**Goal of the exercise:** Could you print exactly the lines of the listing below, starting at the line that has "- [P1] embeds" and ending at the line that has "degree [len coefs - 1]. *)", and only those lines?

**Data for the task:**

(** * Shallow embedding of the coursework repository

    The development follows the repository file by file:
    - [MathAndStatistics], [ColorSpace], [Plotting], [FileManagement] and
      [Serializable] embed [Common.py], over the string and file-system
      models [Str] and [Os];
    - [VnStar] embeds [SJK004_ComputationalIntelligence/vn_star.py];
    - [Ej0201] embeds [SJK006_BigData/0201_numpy.py];
    - [P1] embeds [SJK002_ComputerVision/LAB1/p1-4students/p1.py].

    Python integers are [Z]; binary64 floats are Corelib's [spec_float] at
    precision 53, with correctly rounded operations; the linear system of
    [Ej0201] is solved over the exact rationals [Q], and the power-law
    transforms of [P1] are stated over [R].  Exceptions are explicit
    results.  The modules come first, the properties after them. *)

From Stdlib Require Import ZArith QArith Lia Lra Reals.
From Stdlib Require Import Floats.SpecFloat Ascii String.
From stdpp Require Import gmap strings list fin_maps.

Local Open Scope Z_scope.

(** ** Common.py, class MathAndStatistics: [poly_eval] *)

Module MathAndStatistics.

(** [y = 0; for a in coefs: y = y*x + a; return y] *)
Definition poly_eval (coefs : list Z) (x : Z) : Z :=
  fold_left (fun y a => y * x + a) coefs 0.

(** The polynomial the docstring describes: coefficients from the higher
    power to the lower, [coefs[i]] multiplying [x^(n-i)] with [n] the
    degree [len coefs - 1]. *)
Definition poly_term (coefs : list Z) (x : Z) (i : nat) : Z :=
  nth i coefs 0 * x ^ Z.of_nat (length coefs - 1 - i).

Definition poly_sum (coefs : list Z) (x : Z) : Z :=
  fold_right Z.add 0 (map (poly_term coefs x) (seq 0 (length coefs))).

(** *** [remove_outliers_from_signal]

    The signal is an array (or a list) of binary64 floats, as numpy holds
    it; every operation is the correctly rounded one of [SpecFloat]. *)

Definition fadd : spec_float -> spec_float -> spec_float := SFadd 53 1024.
Definition fsub : spec_float -> spec_float -> spec_float := SFsub 53 1024.
Definition fdiv : spec_float -> spec_float -> spec_float := SFdiv 53 1024.
Definition flt : spec_float -> spec_float -> bool := SFltb.
Definition fle : spec_float -> spec_float -> bool := SFleb.

(** The conversion of an integer to binary64. *)
Definition float_of_Z (z : Z) : spec_float := binary_normalize 53 1024 z 0 false.

Definition is_nan (x : spec_float) : bool :=
  match x with S754_nan => true | _ => false end.

Definition is_finite (x : spec_float) : bool :=
  match x with S754_zero _ | S754_finite _ _ _ => true | _ => false end.

(** The truth value of a numpy float: false for the two zeros only (nan
    is true). *)
Definition truthy (x : spec_float) : bool := negb (SFeqb x (S754_zero false)).

(** numpy's pairwise summation of a float array: fewer than 8 elements are
    added in order, starting from -0.0; up to 128 elements go through 8
    running sums that are combined as a tree, the rest being added in
    order; a longer array is cut in two near the middle, at a multiple
    of 8. *)
Definition pairwise_block (a : list spec_float) : spec_float :=
  let n := length a in
  let m := (n - n mod 8)%nat in
  let r :=
    fold_left (fun r k => zip_with fadd r (firstn 8 (skipn (8 * k) a)))
              (seq 1 (m / 8 - 1)) (firstn 8 a) in
  let r_ k := nth k r S754_nan in
  let res := fadd (fadd (fadd (r_ 0%nat) (r_ 1%nat)) (fadd (r_ 2%nat) (r_ 3%nat)))
                  (fadd (fadd (r_ 4%nat) (r_ 5%nat)) (fadd (r_ 6%nat) (r_ 7%nat))) in
  fold_left fadd (skipn m a) res.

**Reply to the exercise:**
    - [P1] embeds [SJK002_ComputerVision/LAB1/p1-4students/p1.py].

    Python integers are [Z]; binary64 floats are Corelib's [spec_float] at
    precision 53, with correctly rounded operations; the linear system of
    [Ej0201] is solved over the exact rationals [Q], and the power-law
    transforms of [P1] are stated over [R].  Exceptions are explicit
    results.  The modules come first, the properties after them. *)

From Stdlib Require Import ZArith QArith Lia Lra Reals.
From Stdlib Require Import Floats.SpecFloat Ascii String.
From stdpp Require Import gmap strings list fin_maps.

Local Open Scope Z_scope.

(** ** Common.py, class MathAndStatistics: [poly_eval] *)

Module MathAndStatistics.

(** [y = 0; for a in coefs: y = y*x + a; return y] *)
Definition poly_eval (coefs : list Z) (x : Z) : Z :=
  fold_left (fun y a => y * x + a) coefs 0.

(** The polynomial the docstring describes: coefficients from the higher
    power to the lower, [coefs[i]] multiplying [x^(n-i)] with [n] the
    degree [len coefs - 1]. *)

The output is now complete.